▶ [Problem details]:
Would you please return the lines of the entries below starting at the line that has "Definition ordered_in lin" and ending at the line that has "app_nil_l, <- app_assoc in Hr by done.", both included, exactly as they are?

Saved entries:

(** C5: the embedded object refines the call tracker.  From the loaded state,
    any sequence of tracepoint hits of any threads takes the compiled programs
    through a run of the tracker, without a stuck or endless run: the map holds
    the representations of exactly the open calls, the ring buffer exactly the
    reports of the completed ones.  A completed call is reported exactly when the
    ring buffer has room for an event at its exit. *)
Theorem object_run_refines k hs :
  object_loaded k -> Forall hit_ok hs ->
  exists k' tr, object_run target_tgid k hs = Some k' /\
    tracks target_tgid (hmax (k_inflight k)) fresh_tracker (object_hits target_tgid k hs) tr /\
    (forall id, hlookup (k_inflight k') id = encode_enter <$> open_calls tr !! id) /\
    reported k' = reports tr.
Proof using All.
  intros Hl Hok. destruct (loaded_same k Hl) as [Hs Hld].
  destruct (object_run_source _ _ hs Hs Hok) as (k' & Hr & [Hm He] & ->).
  destruct (bpf_run_sim target_tgid _ _ (source_hit <$> hs) (loaded_sim _ Hld)) as (tr & Ht & Hsim).
  exists k', tr. split_and!; [done|done| |].
  - intros id. rewrite (sm_lookup _ _ Hm). f_equal. apply (sim_open _ _ Hsim).
  - unfold reported. rewrite He. apply (sim_reports _ _ Hsim).
Qed.
(* ===== verification/ConcOutput.v ===== *)
(** * Printing what programs on several CPUs report

    Every record the consumer can take, at any moment of any interleaving of the
    programs (StraceConc), is printed as the line of a call that a thread
    entered and left. *)

From stdpp Require Import base list gmap strings.
From Stdlib Require Import ZArith Lia.
From S2P Require Import Prelude CLib Printf Layout BpfIface Uapi StraceTypes StraceBpf StraceCapture StraceTrace.
From S2P Require Import StraceConc StraceFmt StraceFmtProps StraceOutput StraceMain StraceSystem.
From S2P Require Import BpfMachine ObjMem ObjExec ObjTrace ObjConc.

Local Open Scope Z_scope.

(** ** Completed calls depend on the order of each thread only *)

Section Filter.
Context {A : Type} (P : A -> Prop) `{forall x, Decision (P x)}.

Lemma filter_at l a x b :
  filter P l = a ++ x :: b -> exists l1 l2, l = l1 ++ x :: l2 /\ filter P l1 = a /\ filter P l2 = b.
Proof.
  revert a. induction l as [|y l IH]; intros a Hf; [by destruct a|].
  rewrite filter_cons in Hf. destruct (decide (P y)) as [Hy|Hy].
  - destruct a as [|z a]; injection Hf as -> Hf; [by exists [], l|].
    destruct (IH a Hf) as (l1 & l2 & -> & <- & <-). exists (z :: l1), l2. by rewrite filter_cons_True.
  - destruct (IH a Hf) as (l1 & l2 & -> & <- & <-). exists (y :: l1), l2. by rewrite filter_cons_False.
Qed.

Lemma filter_none l : filter P l = [] <-> Forall (fun x => ~ P x) l.
Proof.
  induction l as [|y l IH]; [done|]. rewrite filter_cons, Forall_cons, <- IH. case_decide; naive_solver.
Qed.
End Filter.

Section Order.
Context {T : Type} `{BpfTask T} (target_tgid : Z).
Implicit Types (hs lin : list (hit T)).

(** The calls of each thread in [lin] come first in [hs]. *)
Definition ordered_in lin hs : Prop := forall id, thread_hits id lin `prefix_of` thread_hits id hs.

Lemma ordered_elem lin hs h : ordered_in lin hs -> h ∈ lin -> h ∈ hs.
Proof using Type.
  intros Ho Hin. assert (h ∈ thread_hits (hit_id h) lin) as Hl by (by apply list_elem_of_filter).
  destruct (Ho (hit_id h)) as [rest Hr]. assert (h ∈ thread_hits (hit_id h) hs) as Hh by (rewrite Hr; set_solver).
  by apply list_elem_of_filter in Hh as [_ ?].
Qed.

Lemma ordered_completed lin hs e :
  ordered_in lin hs -> completed_in target_tgid lin e -> completed_in target_tgid hs e.
Proof using Type.
  intros Ho (h1 & t & c & h2 & t' & c' & h3 & -> & Ht & Hn & Hf & ->).
  set (id := get_current_pid_tgid t) in *. destruct (Ho id) as [rest Hr]. unfold thread_hits in Hr.
  rewrite filter_app, filter_cons_True, filter_app, filter_cons_True, (proj2 (filter_none _ h2) Hn),
    app_nil_l, <- app_assoc in Hr by done.
  apply filter_at in Hr as (l1 & l2 & -> & _ & Hr).
  destruct (filter_at _ l2 [] (HExit t' c') _ Hr) as (l3 & l4 & -> & Hl3%filter_none & _).
  by exists l1, t, c, l3, t', c', l4.
Qed.
End Order.

(** ** The consumer *)

Section Consumer.
Context (junk : nat -> bytes) (junk_length : forall n, length (junk n) = n).
Context (strerror : Z -> bytes) (inet_ntop : Z -> bytes -> option bytes).
Hypothesis strerror_text : forall err, nonul (strerror err).
Hypothesis strerror_fits : forall err, Z.of_nat (length (strerror err)) + 20 <= INT_MAX.
Hypothesis ntop_text4 : forall a s,
  inet_ntop AF_INET a = Some s -> nonul s /\ (length s < INET_ADDRSTRLEN)%nat.
Hypothesis ntop_text6 : forall a s,
  inet_ntop AF_INET6 a = Some s -> nonul s /\ (length s < INET6_ADDRSTRLEN)%nat.

Context {T M C : Type} `{BpfTask T, !BpfTaskLaws T}
  `{BpfHash Z enter_state M, !BpfHashLaws Z enter_state M, !BpfHashCapacity Z enter_state M}
  `{BpfRingSlots C, !BpfRingSlotsLaws C}.
Context (target_tgid : Z) (max cpus : nat).
Implicit Types (hs lin : list (hit T)) (g : cfg M C).

Lemma ready_prefix_elem slots m : m ∈ ready_prefix slots -> exists i, slots !! i = Some (Some m).
Proof using Type.
  induction slots as [|[rec|] slots IH]; simpl; [by intros ?%not_elem_of_nil| |by intros ?%not_elem_of_nil].
  intros [->|[i Hi]%IH]%elem_of_cons; [by exists 0%nat|by exists (S i)].
Qed.

(** The smallest integer is not the result of a system call. *)
Lemma ordered_returns lin hs :
  ordered_in lin hs -> (forall t c, HExit t c ∈ hs -> sint 64 (rc_arg1 c) <> LONG_MIN) ->
  Forall returns_ok lin.
Proof using Type.
  intros Ho Hr. apply Forall_forall. intros [t c|t c] Hin; [done|]. simpl.
  by eapply Hr, ordered_elem.
Qed.

(** What the consumer has taken or can take can be printed. *)
Lemma creach_good g os g' :
  cfg_loaded max g -> creach target_tgid cpus g os g' ->
  (forall t c, HExit t c ∈ begun os -> sint 64 (rc_arg1 c) <> LONG_MIN) ->
  Forall (fun m => good_record m /\ completed_in target_tgid (begun os) (decode_event m)) (ready (g_ring g')).
Proof using BpfTaskLaws0 BpfHashLaws0 BpfHashCapacity0 BpfRingSlotsLaws0.
  intros Hl Hr Hret. destruct (cinv_reach target_tgid max cpus g os g' Hl Hr) as (lin & tr & cl & gh & [Ht _ Hs _ _ _ Ho _]).
  assert (ordered_in lin.*1 (begun os)) as Hord by (intros id; rewrite Ho; by apply prefix_app_r).
  assert (tracker_ok tr) as [_ Hg].
  { eapply tracks_ok; [exact Ht|by eapply ordered_returns|]. split; [apply map_Forall_empty|constructor]. }
  apply Forall_forall. intros m [i Hi]%ready_prefix_elem.
  destruct (sh_ready _ _ _ _ Hs i m Hi) as [Hm Hrep%list_elem_of_lookup_2].
  rewrite Forall_forall in Hg. destruct (Hg _ Hrep) as [Hwf Hn]. split; [split_and!; [by rewrite Hm, event_size_eq|done..]|].
  eapply ordered_completed; [done|]. by eapply tracks_reports.
Qed.

(** At any moment of any interleaved execution, every record the consumer can
    take has the size of the structure and is printed, without undefined
    behaviour, as the line of a call that a thread of the traced process entered
    and left, with no hit of that thread in between, in the order in which the
    hits happened. *)
Lemma conc_reports_print g os g' :
  cfg_loaded max g -> creach target_tgid cpus g os g' ->
  (forall t c, HExit t c ∈ begun os -> sint 64 (rc_arg1 c) <> LONG_MIN) ->
  Forall (fun m => length m = event_size /\ prints_call junk strerror inet_ntop target_tgid (begun os) m)
    (ready (g_ring g')).
Proof using All.
  intros Hl Hr Hret. eapply Forall_impl; [by eapply creach_good|]. intros m [(Hm & Hwf & Hn) Hc]. simpl in *.
  destruct (handle_event_text junk junk_length strerror inet_ntop strerror_text ntop_text4 ntop_text6
    strerror_fits m Hm Hwf Hn) as (line & Hh & He & _).
  split; [by rewrite Hm, event_size_eq|]. by exists (decode_event m), line.
Qed.
End Consumer.

(** ** The compiled programs *)

Import SmallKernel.

Section Object.
Context (junk : nat -> bytes) (junk_length : forall n, length (junk n) = n).
Context (strerror : Z -> bytes) (inet_ntop : Z -> bytes -> option bytes).
Hypothesis strerror_text : forall err, nonul (strerror err).
Hypothesis strerror_fits : forall err, Z.of_nat (length (strerror err)) + 20 <= INT_MAX.
Hypothesis ntop_text4 : forall a s,
  inet_ntop AF_INET a = Some s -> nonul s /\ (length s < INET_ADDRSTRLEN)%nat.
Hypothesis ntop_text6 : forall a s,
  inet_ntop AF_INET6 a = Some s -> nonul s /\ (length s < INET6_ADDRSTRLEN)%nat.

Context {T M C : Type} `{BpfTask T, !BpfTaskLaws T, BpfKernelRead T, !BpfLongLaws T}
  `{BpfHash Z bytes M, !BpfHashLaws Z bytes M, !BpfHashCapacity Z bytes M}
  `{BpfRingSlots C, !BpfRingSlotsLaws C}.
Context (target_tgid : Z) (cpus : nat).

(** C7: from interleaved instructions to the output.  At any moment of any
    interleaving of the instructions of the compiled programs, every record the
    consumer can take has the size of the structure and is printed, without
    undefined behaviour, as the line of a call that a thread of the traced
    process entered and left, with no hit of that thread in between, in the order
    in which the hits happened (the smallest 64-bit integer, which no system call
    returns, excluded). *)
Theorem object_conc_prints max (x : xcfg T M C) os x' :
  is_sint 32 target_tgid -> x_loaded max x -> Forall hit_ok (begun os) -> xreach target_tgid cpus x os x' ->
  Forall (fun h => oh_enter h = false -> sint 64 (oh_arg1 h) <> LONG_MIN) (begun os) ->
  Forall (fun m => length m = event_size /\
      prints_call junk strerror inet_ntop target_tgid (source_hit <$> begun os) m)
    (ready (x_ring x')).
Proof using All.
  intros Hint Hl Hok Hr Hret.
  destruct (loaded_reach target_tgid cpus Hint max x os x' Hl Hok Hr) as (g & g' & Hg & Hg' & Hx).
  rewrite (xs_ring _ _ _ _ Hx), <- begun_map.
  apply (conc_reports_print junk junk_length strerror inet_ntop strerror_text strerror_fits ntop_text4 ntop_text6
    target_tgid max cpus g _ g' Hg Hg').
  rewrite begun_map. intros t c (h & Hh & Hin)%list_elem_of_fmap. rewrite Forall_forall in Hret.
  specialize (Hret h Hin). destruct h as [[] t' a0 a1 st]; [done|]. injection Hh as <- ->. by apply Hret.
Qed.
End Object.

▶ [Answer space]:
Definition ordered_in lin hs : Prop := forall id, thread_hits id lin `prefix_of` thread_hits id hs.

Lemma ordered_elem lin hs h : ordered_in lin hs -> h ∈ lin -> h ∈ hs.
Proof using Type.
  intros Ho Hin. assert (h ∈ thread_hits (hit_id h) lin) as Hl by (by apply list_elem_of_filter).
  destruct (Ho (hit_id h)) as [rest Hr]. assert (h ∈ thread_hits (hit_id h) hs) as Hh by (rewrite Hr; set_solver).
  by apply list_elem_of_filter in Hh as [_ ?].
Qed.

Lemma ordered_completed lin hs e :
  ordered_in lin hs -> completed_in target_tgid lin e -> completed_in target_tgid hs e.
Proof using Type.
  intros Ho (h1 & t & c & h2 & t' & c' & h3 & -> & Ht & Hn & Hf & ->).
  set (id := get_current_pid_tgid t) in *. destruct (Ho id) as [rest Hr]. unfold thread_hits in Hr.
  rewrite filter_app, filter_cons_True, filter_app, filter_cons_True, (proj2 (filter_none _ h2) Hn),
    app_nil_l, <- app_assoc in Hr by done.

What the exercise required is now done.